◆ **EXERCISE DIRECTIONS**:
What is wanted is an exact copy of the lines from the top of the listing through the line containing "From stdpp Require".

(Beginning of MATERIAL SHOWN)

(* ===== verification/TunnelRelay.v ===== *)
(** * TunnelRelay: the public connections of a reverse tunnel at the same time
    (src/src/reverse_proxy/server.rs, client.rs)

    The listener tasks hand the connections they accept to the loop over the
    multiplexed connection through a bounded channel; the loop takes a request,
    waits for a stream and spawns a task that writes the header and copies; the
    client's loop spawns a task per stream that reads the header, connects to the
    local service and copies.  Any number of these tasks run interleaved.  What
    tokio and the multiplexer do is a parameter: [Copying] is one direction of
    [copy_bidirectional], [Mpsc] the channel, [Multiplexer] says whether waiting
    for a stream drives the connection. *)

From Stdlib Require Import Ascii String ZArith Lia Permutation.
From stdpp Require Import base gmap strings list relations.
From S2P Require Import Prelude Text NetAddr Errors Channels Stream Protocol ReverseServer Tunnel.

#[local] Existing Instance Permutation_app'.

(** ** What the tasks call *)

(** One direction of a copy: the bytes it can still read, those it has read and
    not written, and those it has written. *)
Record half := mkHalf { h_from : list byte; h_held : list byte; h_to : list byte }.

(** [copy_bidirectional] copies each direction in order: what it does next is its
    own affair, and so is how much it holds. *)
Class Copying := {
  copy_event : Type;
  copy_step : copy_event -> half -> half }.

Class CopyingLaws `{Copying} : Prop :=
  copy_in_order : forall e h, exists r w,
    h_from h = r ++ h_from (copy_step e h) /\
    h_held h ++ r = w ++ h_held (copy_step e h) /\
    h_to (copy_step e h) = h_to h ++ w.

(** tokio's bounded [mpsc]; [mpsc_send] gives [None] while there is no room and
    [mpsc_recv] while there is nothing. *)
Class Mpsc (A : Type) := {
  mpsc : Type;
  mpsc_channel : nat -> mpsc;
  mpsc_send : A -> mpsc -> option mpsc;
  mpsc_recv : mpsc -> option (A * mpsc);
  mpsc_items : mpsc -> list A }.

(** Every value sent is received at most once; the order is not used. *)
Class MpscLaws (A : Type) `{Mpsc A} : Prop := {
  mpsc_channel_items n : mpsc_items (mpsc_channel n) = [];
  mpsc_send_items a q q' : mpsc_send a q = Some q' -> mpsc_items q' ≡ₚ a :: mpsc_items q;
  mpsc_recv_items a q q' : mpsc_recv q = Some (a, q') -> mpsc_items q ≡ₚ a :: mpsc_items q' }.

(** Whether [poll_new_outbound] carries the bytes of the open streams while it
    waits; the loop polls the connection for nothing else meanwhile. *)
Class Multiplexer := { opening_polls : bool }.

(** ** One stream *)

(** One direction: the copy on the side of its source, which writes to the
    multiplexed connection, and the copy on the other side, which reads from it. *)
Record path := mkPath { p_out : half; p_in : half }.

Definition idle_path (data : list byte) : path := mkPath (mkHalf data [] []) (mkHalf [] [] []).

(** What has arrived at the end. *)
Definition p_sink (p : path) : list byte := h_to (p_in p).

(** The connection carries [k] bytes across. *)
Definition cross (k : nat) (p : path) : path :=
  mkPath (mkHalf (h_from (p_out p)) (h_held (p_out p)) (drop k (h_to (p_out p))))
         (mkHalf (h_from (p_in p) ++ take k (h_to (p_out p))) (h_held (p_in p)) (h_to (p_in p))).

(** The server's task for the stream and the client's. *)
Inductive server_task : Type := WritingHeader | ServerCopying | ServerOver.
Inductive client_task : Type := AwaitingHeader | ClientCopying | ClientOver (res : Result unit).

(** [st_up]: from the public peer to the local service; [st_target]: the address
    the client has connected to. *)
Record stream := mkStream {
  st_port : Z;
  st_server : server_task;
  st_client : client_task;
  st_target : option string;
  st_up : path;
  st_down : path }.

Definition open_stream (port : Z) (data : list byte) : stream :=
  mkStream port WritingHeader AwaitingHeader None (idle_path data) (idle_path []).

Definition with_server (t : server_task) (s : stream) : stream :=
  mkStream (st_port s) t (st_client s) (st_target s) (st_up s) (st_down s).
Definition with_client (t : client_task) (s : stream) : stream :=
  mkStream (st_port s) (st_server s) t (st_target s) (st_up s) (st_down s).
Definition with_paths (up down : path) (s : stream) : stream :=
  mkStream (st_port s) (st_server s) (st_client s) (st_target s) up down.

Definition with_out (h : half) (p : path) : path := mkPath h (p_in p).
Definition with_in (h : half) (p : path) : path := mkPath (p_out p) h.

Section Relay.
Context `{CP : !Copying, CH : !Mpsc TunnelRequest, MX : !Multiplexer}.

(End of MATERIAL SHOWN)

◆ **TASK OUTPUT**:
(* ===== verification/TunnelRelay.v ===== *)
(** * TunnelRelay: the public connections of a reverse tunnel at the same time
    (src/src/reverse_proxy/server.rs, client.rs)

    The listener tasks hand the connections they accept to the loop over the
    multiplexed connection through a bounded channel; the loop takes a request,
    waits for a stream and spawns a task that writes the header and copies; the
    client's loop spawns a task per stream that reads the header, connects to the
    local service and copies.  Any number of these tasks run interleaved.  What
    tokio and the multiplexer do is a parameter: [Copying] is one direction of
    [copy_bidirectional], [Mpsc] the channel, [Multiplexer] says whether waiting
    for a stream drives the connection. *)

From Stdlib Require Import Ascii String ZArith Lia Permutation.
From stdpp Require Import base gmap strings list relations.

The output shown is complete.